自由とは、まずは自分自身からの自由である。

ロレンス

自由を得た結果, 不自由を感じている。

福沢諭吉

社会環境はどんなに汚しても自由だ, ということになる。 だが, それは自由の根本を忘れたものだ。 個人の尊厳は, 本人にとっても守るべき最後のよりどころだ。 一人がプライドを捨て, ふてくされ, 開き直れば, 他人に伝染し, 世間が劣化する。
 暴言を吐いても, 腐敗が明らかになっても, 何も恥じない政治家, 官僚, 企業家を見れば, 社会はとっくに汚れきっている, と言うべきか。

曙光
社会を汚す自由
経済気象台
朝日新聞, evening, Monday, 24th July, 2000.

私はあなたが書くものが大嫌いだ。 しかし, あなたが書き続けるためには私は命をかける。
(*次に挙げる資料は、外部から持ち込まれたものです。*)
(** ** The queue is a bounded FIFO with retained messages *)

Lemma write_refines mq niov iov nh m : mq_wf mq ->
  exists r mq', write_item mq (MsgUser niov iov nh) m = Done (r, mq') m /\ mq_wf mq' /\
    (forall id, reading mq' id = reading mq id) /\
    ((0 <= r <= item_sz mq /\ 0 < capacity mq /\ exists msg, Z.of_nat (length msg) = r /\
        user_iovec_to_membuf (item_sz mq) iov niov m = Done (r, msg) m /\
        pending mq' = pending mq ++ [msg] /\ capacity mq' = capacity mq - 1) \/
     (r < 0 /\ pending mq' = pending mq /\ capacity mq' = capacity mq)).
Proof.
  intros Hwf. destruct (decide (free_list mq = [])) as [Hf|Hf].
  { exists ERR_NOT_ENOUGH_BUFFER, mq. unfold write_item. rewrite Hf.
    split_and!; [done|done|done|]. right. split_and!; [unfold ERR_NOT_ENOUGH_BUFFER; lia|done|done]. }
  destruct (load_msg_user mq niov iov nh m Hwf) as (r & bs & Hload & Hl & Hr).
  destruct (write_item_run mq _ m m r bs Hwf Hf Hload Hl Hr) as (mq' & Hrun & Hwf' & Hrd & _ & _ & Hq).
  exists r, mq'. split_and!; [done..|]. destruct (r <? 0) eqn:E; zbool; [by right|left].
  destruct Hr as [Hr|?]; [|lia]. split; [lia|].
  split; [unfold capacity; destruct (free_list mq); simpl; [done|lia]|].
  exists bs. split_and!; try tauto; [lia|]. rewrite <- Hload.
  simpl in *. destruct (negb (nh =? 0)); [|done]. unfold ret in Hload. by simplify_eq.
Qed.

Lemma kread_take a n k bs i : kread a n k = Some bs -> (i <= n)%nat -> kread a i k = Some (take i bs).
Proof.
  revert a bs i. induction n as [|n IH]; intros a bs i; simpl.
  - intros [= <-] Hi. by replace i with O by lia.
  - destruct (k !! a) as [b|] eqn:Eb; [|done]. simpl. destruct (kread (a + 1) n k) as [bs'|] eqn:E; [|done].
    intros [= <-] Hi. destruct i as [|i]; [done|]. simpl. rewrite Eb. simpl. by rewrite (IH _ _ _ E) by lia.
Qed.

(** A message that is read from one piece of kernel memory. *)
Lemma write_kern mq a bs m : mq_wf mq -> free_list mq <> [] -> a <> 0 ->
  kread a (length bs) (kernel m) = Some bs ->
  let msg := take (Z.to_nat (item_sz mq)) bs in
  exists mq', write_item mq (MsgKern 1 (Some [IovecKern a (Z.of_nat (length bs))]) 0) m = Done (Z.of_nat (length msg), mq') m /\
    mq_wf mq' /\ pending mq' = pending mq ++ [msg] /\ capacity mq' = capacity mq - 1.
Proof.
  intros Hwf Hf Ha Hrd msg. pose proof (wf_sz _ Hwf) as Hsz.
  assert (Hload : load_msg mq (MsgKern 1 (Some [IovecKern a (Z.of_nat (length bs))]) 0) m = Done (Z.of_nat (length msg), msg) m).
  { cbn [load_msg]. change (negb (0 =? 0)) with false. cbv iota. unfold kern_iovec_to_membuf.
    rewrite orb_false_l, (proj2 (Z.eqb_neq (item_sz mq) 0)) by lia. change (Z.to_nat 1) with 1%nat.
    cbn [kern_to_membuf_loop head tail iov_len iov_base]. unfold bind at 1, deref, ret at 1. cbv iota beta zeta.
    cbn [iov_len iov_base]. set (k := if _ <? _ then _ else _).
    assert (Hk : Z.to_nat k = length msg /\ 0 <= k).
    { unfold msg. rewrite length_take. unfold k. destruct (_ <? _) eqn:E; zbool; lia. }
    destruct (k =? 0) eqn:Ek; zbool.
    { assert (msg = []) as -> by (apply nil_length_inv; lia). done. }
    rewrite (proj2 (Z.eqb_neq a 0)) by done. unfold bind, memcpy_from.
    rewrite (proj1 Hk), (kread_take _ _ _ _ _ Hrd) by (unfold msg; rewrite length_take; lia).
    assert (Hm : take (length msg) bs = msg) by (unfold msg; by rewrite length_take, <- take_take, firstn_all).
    rewrite Hm. simpl. destruct (_ =? 0); unfold ret; repeat f_equal; lia. }
  destruct (write_item_run mq _ m m _ msg Hwf Hf Hload) as (mq' & Hrun & Hwf' & _ & _ & _ & Hq).
  { unfold msg. rewrite length_take. lia. }
  { by left. }
  exists mq'. split; [done|]. split; [done|]. rewrite (proj2 (Z.ltb_ge _ 0)) in Hq by lia. tauto.
Qed.

(** C2: writing a user's message.  On a well-formed queue the write always
    finishes without a fault of the kernel, whatever the user passes.  It
    either appends exactly the gathered bytes, at most [item_sz] of them, to
    the pending messages and takes one free buffer, or returns an error and
    leaves every message as it was; messages being read are never touched. *)
Theorem msg_write_refines mq niov iov nh m : mq_wf mq ->
  exists r mq', write_item mq (MsgUser niov iov nh) m = Done (r, mq') m /\ mq_wf mq' /\
    (forall id, reading mq' id = reading mq id) /\
    ((0 <= r <= item_sz mq /\ 0 < capacity mq /\ exists msg, Z.of_nat (length msg) = r /\
        user_iovec_to_membuf (item_sz mq) iov niov m = Done (r, msg) m /\
        pending mq' = pending mq ++ [msg] /\ capacity mq' = capacity mq - 1) \/
     (r < 0 /\ pending mq' = pending mq /\ capacity mq' = capacity mq)).
Proof. apply write_refines. Qed.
Voltaire (François Marie Arouet)
書簡
グッタマン編 「フランス引用句辞典」 1963, USA.

あなたを自由にするのは, あなたしかいない。 あなたを変えられるのは, あなたしかいない。

飯野賢治
ティーンズメール
家にいるのが辛いとき (4)
もうほっといて欲しいのに
朝日新聞, morning, Monday, 9th October, 2001.

人間の尊厳の基礎は人間の自由ということにある。

Viktor Emil Frankl (フランクル)
Der Unbewuße Gott (識られざる神)
7 精神療法と宗教
木村敏, 佐野利勝訳

(条件を) 決めない方がいい。 決めると心が不自由になる。

宇梶剛士
あっぱれさんま大先生
Sunday, 4th May, 2003.

島では何も考えなかったし, 君に言える教訓なんてない。 けれど, 自分の可能性に確信を持つようにはなった。 自分の周りに壁がある。 誰にだってある。 それは, 乗り越えようと思いさえすれば乗り越えられる。 自分に対して stop をかけられるのは, 自分だけ。 一番大事なこと。 それは自由であること。 自由でいようとする情熱を持ち続けることなんだ。

ダニー・ハザマ
ことばの旅人
朝日新聞 be on Saturday, 20th September, 2003.